La nueva narrativa de la política exterior chilena

Durante nuestra primera reunión del año 2014, conversamos sobre lo que parece emerger como una nueva narrativa de la política exterior chilena, en el contexto de la actual transición democrática. El 11 de marzo, Michelle Bachelet asumió la presidencia de Chile por segunda vez. Lo hizo con una plataforma diáfana, con tres ejes prioritarios: reforma tributaria, educativa y constitucional.

El nuevo régimen impositivo llevaría del 20% al 25% el impuesto a las utilidades de las grandes empresas. Así se obtendrían los recursos necesarios para financiar las reformas educativas, eje de las protestas masivas de los últimos años. Y el capital político que sepa retener y/o construir Bachelet, impulsará la agenda de reforma de la constitución, un pedido casi unánime de la sociedad y la dirigencia chilena.

Aunque la Presidente no tiene un cheque en blanco de la sociedad, llega al Ejecutivo con un considerable margen de maniobra y legitimidad. El desafío que enfrenta es lograr estar a la altura de las enormes expectativas que ha generado su vuelta al centro del escenario político chileno, en especial entre los sectores más jóvenes.

Bachelet regresa a La Moneda con más experiencia y prestigio. Tras su primera presidencia (2006-2010), fue convocada por el Secretario General de la ONU, Ban Ki-moon, para ponerse al frente de “ONU Mujeres”. Permaneció en el cargo hasta 2013 y supo consolidar su imagen así como una densa red de contactos internacionales.

De querer hacerlo, la Presidente tiene sobradas herramientas para jugar un rol protagónico en la política regional y global. Pero no sin antes ajustar la narrativa de la inserción internacional de su país…

El nuevo gabinete de asuntos exteriores estaría percibiendo que el modelo de inserción internacional de Chile, vía tratados de libre comercio y regionalismo abierto, se está agotando. La nueva etapa apuntaría a otorgar similar peso a las dimensiones política, social y cultural de los lazos externos.

Uno de los ejemplos de ese agotamiento estaría encarnado en el desenlace del diferendo por los límites marítimos con Perú. La estrategia que privilegió la dimensión económico-comercial no fue suficiente para mejorar las relaciones bilaterales, ni contener la estrategia peruana de reclamo ante la Corte Internacional de Justicia. Su fallo parece dar un cierre definitivo al conflicto, aunque se abre para Chile un nuevo capítulo con Bolivia, por su histórico reclamo de salida al Pacífico.

La flamante Presidente considera que bajo la gestión Piñera el diálogo político con Brasil y Argentina fue cordial, pero de baja densidad. Por eso buscaría profundizar la relación bilateral con ambos países. En especial con Brasil, considerando que superó a la Argentina como principal destino de las inversiones chilenas en el exterior, y aprovechando la buena sintonía personal que tiene con la Presidente Dilma Rousseff.

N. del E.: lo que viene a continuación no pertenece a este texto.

Lemma yields_mono (P Q : A → Prop) p : (∀ x, P x → Q x) → yields P p → yields Q p.
Proof. unfold yields. eauto. Qed.
Lemma yields_map (P : A → Prop) (Q : B → Prop) f p :
  yields P p → (∀ x, P x → Q (f x)) → yields Q (map_run f p).
Proof.
  intros Hp Hf s x r. unfold map_run. destruct (p s) as [[y r']|] eqn:Hy; intros; simplify_eq/=.
  eauto.
Qed.
Lemma yields_try_map (P : A → Prop) (Q : B → Prop) f p :
  yields P p → (∀ x y, P x → f x = Some y → Q y) → yields Q (try_map_run f p).
Proof.
  intros Hp Hf s x r. unfold try_map_run. destruct (p s) as [[y r']|] eqn:Hy; [|done]. simpl.
  destruct (f y) eqn:?; intros; simplify_eq/=. eauto.
Qed.
Lemma yields_padded (P : A → Prop) p : yields P p → yields P (padded_run p).
Proof.
  intros Hp s x r. unfold padded_run. destruct (p _) as [[y r']|] eqn:Hy; intros; simplify_eq/=. eauto.
Qed.
Lemma yields_then (P : A → Prop) (Q : B → Prop) p q :
  yields P p → yields Q q → yields (λ x, P (fst x) ∧ Q (snd x)) (then_run p q).
Proof.
  intros Hp Hq s x r. unfold then_run. destruct (p s) as [[y r']|] eqn:Hy; [|done]. simpl.
  destruct (q r') as [[z r'']|] eqn:?; intros; simplify_eq/=. eauto.
Qed.
Lemma yields_ignore_then (Q : B → Prop) p q : yields Q q → yields Q (ignore_then_run p q).
Proof.
  intros Hq s x r. unfold ignore_then_run. destruct (p s) as [[y r']|]; [|done]. simpl. eauto.
Qed.
Lemma yields_then_ignore (P : A → Prop) p q : yields P p → yields P (then_ignore_run p q).
Proof.
  intros Hp s x r. unfold then_ignore_run. destruct (p s) as [[y r']|] eqn:Hy; [|done]. simpl.
  destruct (q r') as [[z r'']|]; intros; simplify_eq/=. eauto.
Qed.
Lemma yields_or_not (P : A → Prop) p :
  yields P p → yields (λ o, match o with Some x => P x | None => True end) (or_not_run p).
Proof.
  intros Hp s x r. unfold or_not_run. destruct (p s) as [[y r']|] eqn:Hy; intros; simplify_eq/=; eauto.
Qed.
Lemma yields_choice (P : A → Prop) ps : Forall (yields P) ps → yields P (choice_run ps).
Proof.
  induction 1 as [|p ps Hp _ IH]; intros s x r; simpl; [done|].
  destruct (p s) as [[y r']|] eqn:Hy; intros; simplify_eq; eauto.
Qed.
Lemma yields_many (P : A → Prop) p n : yields P p → ∀ s, Forall P (fst (many p n s)).
Proof.
  intros Hp. induction n as [|n IH]; intros s; simpl; [constructor|].
  destruct (p s) as [[y r']|] eqn:Hy; [|constructor]. specialize (IH r').
  destruct (many p n r'). simpl in *. constructor; eauto.
Qed.
Lemma yields_repeated (P : A → Prop) k p :
  yields P p → yields (λ l, Forall P l ∧ k ≤ length l) (repeated_run k p).
Proof.
  intros Hp s x r [He ?]%at_least_Some. split; [|done]. unfold many_run in He.
  pose proof (yields_many P p (S (String.length s)) Hp s) as Hm. by rewrite He in Hm.
Qed.
Lemma yields_recursive (P : A → Prop) (f : Run A → Run A) :
  (∀ p, yields P p → yields P (f p)) → yields P (recursive_run f).
Proof.
  intros Hf. assert (∀ n, yields P (unfold_run f n)) as Hn; [|intros s; apply Hn].
  induction n as [|n IH]; simpl; [done|]. by apply Hf.
Qed.
Lemma yields_any p : yields (λ _, True) p.
Proof. done. Qed.
End yields.

Lemma yields_delimited {A B C} (P : A → Prop) (p : Run A) (l : Run B) (r : Run C) :
  yields P p → yields P (ignore_then_run l (then_ignore_run p r)).
Proof. intros Hp. by apply yields_ignore_then, yields_then_ignore. Qed.
Lemma yields_separated {A B} (P : A → Prop) k t (p : Run A) (q : Run B) :
  yields P p → yields (λ l, Forall P l ∧ k ≤ length l) (separated_run k t p q).
Proof.
  intros Hp s x r [He ?]%at_least_Some. split; [|done]. unfold separated_items in He.
  destruct (p s) as [[y r']|] eqn:Hy; [|simplify_eq; constructor].
  unfold many_run in He.
  pose proof (yields_many P _ (S (String.length r')) (yields_ignore_then P q p Hp) r') as Hm.
  destruct (many _ _ r') as [xs r''] eqn:Hxs. simplify_eq. simpl in Hm. constructor; eauto.
Qed.

(** ** Names *)
Lemma yields_ident : yields (λ x, is_ident x = true) ident_run.
Proof.
  intros [|c s] x r Hr; [done|]. unfold ident_run in Hr. destruct (is_ident_start c) eqn:Hc; [|done].
  rewrite span_true in Hr by (unfold is_ident_char; by rewrite Hc). simplify_eq. simpl.
  rewrite Hc. apply span_all.
Qed.

Lemma is_ident_no_colon x : is_ident x = true → ":"%char ∉ String.list_ascii_of_string x.
Proof.
  destruct x as [|c x]; [done|]. simpl. intros [Hc Hx]%andb_true_iff. rewrite not_elem_of_cons.
  split; [intros <-; vm_compute in Hc; done|by apply (all_chars_no is_ident_char)].
Qed.
Lemma qualified_simple first x : is_ident x = true → is_qualified_by first x = first x.
Proof.
  intros Hx. unfold is_qualified_by. rewrite split_once_no_colon by by apply is_ident_no_colon.
  by rewrite Hx.
Qed.
Lemma qualified_pair first a b : is_ident a = true → is_ident b = true →
  is_qualified_by first (a +:+ "::" +:+ b) = first a.
Proof.
  intros Ha Hb. unfold is_qualified_by. rewrite split_once_app by by apply is_ident_no_colon.
  rewrite Ha, Hb. by rewrite andb_true_r.
Qed.

(** ** Expressions *)
Section wf.
Context `{PrefixHexLaws}.

Lemma make_address_wf hex a : make_address hex = Some a → wf_address a.
Proof.
  unfold make_address, address_from_str. intros Ha.
  destruct (hex_decode _) as [bs|] eqn:Hd; [|done]. apply hex_decode_bytes in Hd. simpl in Ha.
  unfold address_try_from in Ha. repeat case_bool_decide; simplify_eq/=; split; try done.
  apply Forall_app. split; [|done]. apply list.Forall_replicate. done.
Qed.
Lemma yields_address_literal : yields wf_address address_literal.
Proof. eapply yields_try_map; [apply yields_any|]. intros x y _. apply make_address_wf. Qed.
Lemma yields_int_lit : yields (λ e, wf_expr e = true) int_lit.
Proof.
  apply yields_padded. eapply yields_try_map; [apply yields_any|]. intros x y _ Hy.
  destruct (parse_u64 x) eqn:Hx; simplify_eq/=. apply bool_decide_eq_true. by eapply parse_u64_range.
Qed.
Lemma yields_none_of c : yields (λ d, Ascii.eqb d c = false) (none_of_run c).
Proof. intros [|d s] x r; simpl; [done|]. destruct (Ascii.eqb d c) eqn:?; naive_solver. Qed.
Lemma yields_str_lit : yields (λ e, wf_expr e = true) str_lit.
Proof.
  eapply yields_map; [apply yields_padded, yields_then_ignore, yields_ignore_then|]; cycle 1.
  { intros x Hx. exact Hx. }
  eapply yields_map; [apply yields_repeated, yields_none_of|]. intros l [Hl _]. simpl.
  induction Hl as [|c l Hc _ IH]; simpl; [done|]. by rewrite Hc, IH.
Qed.

Definition wf_e (e : Expr.t) : Prop := wf_expr e = true.
Lemma wf_forall es : Forall wf_e es ↔ forallb wf_expr es = true.
Proof. rewrite forallb_forall. by rewrite List.Forall_forall. Qed.

Lemma yields_call_args e : yields wf_e e → yields (Forall wf_e) (call_args e).
Proof.
  intros He. apply yields_delimited. eapply yields_mono; [|by apply yields_separated]. naive_solver.
Qed.
Lemma yields_struct_fields e : yields wf_e e →
  yields (Forall (λ f, is_ident (fst f) = true ∧ wf_e (snd f))) (struct_fields e).
Proof.
  intros He. apply yields_delimited. eapply yields_mono; [|apply yields_separated].
  - intros l [Hl _]. exact Hl.
  - apply (yields_then (λ x, is_ident x = true) wf_e); [|done]. apply yields_then_ignore, yields_padded, yields_ident.
Qed.
Lemma wf_fields_forall fs :
  Forall (λ f, is_ident (fst f) = true ∧ wf_e (snd f)) fs →
  forallb (λ f, is_ident (fst f) && wf_expr (snd f)) fs = true.
Proof. induction 1 as [|f fs [Hi Hw] _ IH]; simpl; [done|]. rewrite Hi, Hw. done. Qed.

Con respecto a la agenda de integración regional, el Canciller Heraldo Muñoz, destacado y viejo cuadro político de La Concertación, ha definido claramente el enfoque de la política latinoamericana de Chile: “convergencia en la diversidad”.

Su gestión busca enviar señales claras a la región, en especial a Suramérica. En un reciente artículo publicado en el diario El País, de España, Muñoz afirmó que Chile “no compartirá pretensión alguna de concebir la Alianza [del Pacífico] como un bloque ideológico excluyente o antagónico con otros proyectos de integración”.

Otra tendencia de cambio se observa en relación a la percepción de las negociaciones del Acuerdo Transpacífico de Asociación Económica (TPP por sus siglas en inglés). Preocuparía al nuevo gobierno de Chile el régimen de propiedad intelectual del TPP, que significaría una renegociación del TLC firmado con Estados Unidos en 2002.

La poca transparencia con la que se conducen la negociaciones transpacíficas hace compleja la tarea de hacer un seguimiento informado del asunto, pero se perciben señales de mayor recaudo por parte de las nuevas autoridades que conducen la política comercial externa del país.

La sociedad chilena vive un momento histórico. Pero cada vez son más las voces que señalan que existen dos Chiles. Uno es el que, según proyecciones de la OCDE, está por convertirse en el primer país desarrollado de América Latina. El otro es el de la profunda desigualdad de acceso a oportunidades económicas y educativas. El tiempo dirá qué rol tendrá Bachelet en la inclinación de la balanza hacia alguno de ellos.